U.S. Markets open in 4 hrs 38 mins

Is Japan Out of Contol?

Eric Dutram

The new leadership of Japan, headed by Shinzo Abe, has promised huge changes to the economic picture in the country.

First, it was a threat to the country's central bank if they didn't go along with unlimited QE, then it was doubling the inflation target to 2%, leaving many to wonder what could be next. Seemingly, it appears as though outright asset price targets are now in the works for the country, at least if you take recent comments by the country's economic minister to heart.

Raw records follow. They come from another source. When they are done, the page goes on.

(** A mantissa that already has its exponent is not rounded. *)
Lemma binary_round_aux_exact s m e :
  fexp prec emax (Z.pos (digits2_pos m) + e) = e →
  e ≤ emax - prec →
  binary_round_aux prec emax s (Z.pos m) e loc_Exact = S754_finite s m e.
Proof.
  intros Hfexp He. unfold binary_round_aux, shr_fexp.
  cbn [Zdigits2 shr_record_of_loc]. rewrite Hfexp, Z.sub_diag.
  cbn [shr shr_m loc_of_shr_record round_nearest_even Zdigits2
       shr_record_of_loc].
  rewrite Hfexp, Z.sub_diag. cbn [shr shr_m].
  by rewrite (proj2 (Z.leb_le _ _) He).
Qed.

Lemma shiftl_pos_iter_xO p q :
  Z.shiftl (Z.pos p) (Z.pos q) = Z.pos (Pos.iter xO p q).
Proof.
  change (Z.shiftl (Z.pos p) (Z.pos q))
    with (Pos.iter (Z.mul 2) (Z.pos p) q).
  symmetry. by apply Pos.iter_swap_gen.
Qed.

(** A float with an exponent that is not negative has no fraction. *)
Lemma integral_nonneg_exponent s m e :
  0 ≤ e → integral (S754_finite s m e) = true.
Proof.
  intros He. apply Z.eqb_eq.
  change (Z.shiftl ?a (- e)) with (Z.shiftr a e).
  rewrite Z.shiftr_shiftl_l by lia. by rewrite Z.sub_diag.
Qed.

(** The float of an integer below 54 bits holds that integer. *)
Lemma binary_round_small s p :
  Z.pos p < 2 ^ 53 →
  ∃ m e, binary_round prec emax s p 0 = S754_finite s m e
         ∧ Z.shiftl (Z.pos m) e = Z.pos p
         ∧ integral (S754_finite s m e) = true.
Proof.
  intros Hp. apply digits2_pos_bound in Hp.
  unfold binary_round, shl_align.
  replace (fexp prec emax (Z.pos (digits2_pos p) + 0))
    with (Z.pos (digits2_pos p) - 53)
    by (unfold fexp, SpecFloat.emin, prec, emax; lia).
  rewrite Z.sub_0_r.
  destruct (Z.pos (digits2_pos p) - 53) as [|d|d] eqn:Hd; [|lia|].
  - exists p, 0. split_and!; [|done|by apply integral_nonneg_exponent].
    apply binary_round_aux_exact; [|done].
    unfold fexp, SpecFloat.emin, prec, emax. lia.
  - exists (Pos.iter xO p d), (Z.neg d). split_and!.
    + apply binary_round_aux_exact.
      * rewrite digits2_pos_iter_xO.
        unfold fexp, SpecFloat.emin, prec, emax. lia.
      * unfold prec, emax. lia.
    + apply shiftl_iter_xO.
    + apply Z.eqb_eq. rewrite shiftl_iter_xO. apply shiftl_pos_iter_xO.
Qed.

(** *** Large integers: the exponent and the bound on it *)

(** What one step preserves, its iteration preserves. *)
Lemma iter_pos_invariant {A} (P : A → Prop) (f : A → A) :
  (∀ x, P x → P (f x)) → ∀ n x, P x → P (SpecFloat.iter_pos f n x).
Proof.
  intros Hf. induction n as [n IH|n IH|]; intros x Hx; simpl; auto.
Qed.

(** Shifting down keeps a mantissa between 0 and what it was. *)
Lemma shr_1_bound b mrs :
  0 ≤ shr_m mrs ≤ b → 0 ≤ shr_m (shr_1 mrs) ≤ b.
Proof.
  destruct mrs as [[|[m|m|]|[m|m|]] r t]; simpl; lia.
Qed.

Lemma shr_bound b mrs e n :
  0 ≤ shr_m mrs ≤ b → 0 ≤ shr_m (shr mrs e n).1 ≤ b.
Proof.
  intros Hm. destruct n as [|n|n]; simpl; try done.
  apply (iter_pos_invariant (fun mrs => 0 ≤ shr_m mrs ≤ b)); [|done].
  intros x. apply shr_1_bound.
Qed.

(** Shifting down never lowers the exponent. *)
Lemma shr_exponent mrs e n : (shr mrs e n).2 = Z.max e (e + n).
Proof. destruct n; simpl; lia. Qed.

Lemma round_nearest_even_bound (z : Z) l :
  0 ≤ z → 0 ≤ round_nearest_even z l ≤ z + 1.
Proof.
  intros Hz. destruct l as [|[]]; simpl; try lia.
  destruct (Z.even z); lia.
Qed.

Lemma Zdigits2_bound z k : 0 ≤ k → 0 ≤ z < 2 ^ k → Zdigits2 z ≤ k.
Proof.
  intros Hk [Hz Hlt]. destruct z as [|p|p]; [done| |lia].
  simpl. rewrite digits2_pos_log2.
  apply Z.log2_lt_pow2 in Hlt; lia.
Qed.

Lemma Zdigits2_pos_lower p k : 2 ^ k ≤ Z.pos p → k < Z.pos (digits2_pos p).
Proof.
  intros Hp. rewrite digits2_pos_log2.
  pose proof (Z.log2_nonneg (Z.pos p)).
  destruct (Z.le_gt_cases 0 k) as [Hk|Hk]; [|lia].
  apply Z.log2_le_pow2 in Hp; lia.
Qed.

In a recent speech, Akira Amari said that the government wanted to see the benchmark Nikkei 225 index hit 13,000 by the end of March. This represents a nearly 17% jump in less than two months, and is on top of a big run-up in Japanese shares heading into 2013.

“It will be important to show our mettle and see the Nikkei reach the 13,000 mark by the end of the fiscal year (March 31),” Amari said in a speech. "We want to continue taking (new) steps to help stock prices rise”.

This shows just how committed the new government in Japan is to moving the country out of its malaise, and that it isn’t afraid to take extraordinary measures. However, it remains to be seen how they will go about this, beyond a further weakening in the yen.

But the bigger question is, are polices like this even a good idea?

I mean, could you imagine the outcry in some circles if U.S. government officials made such a bold claim about the DJIA? 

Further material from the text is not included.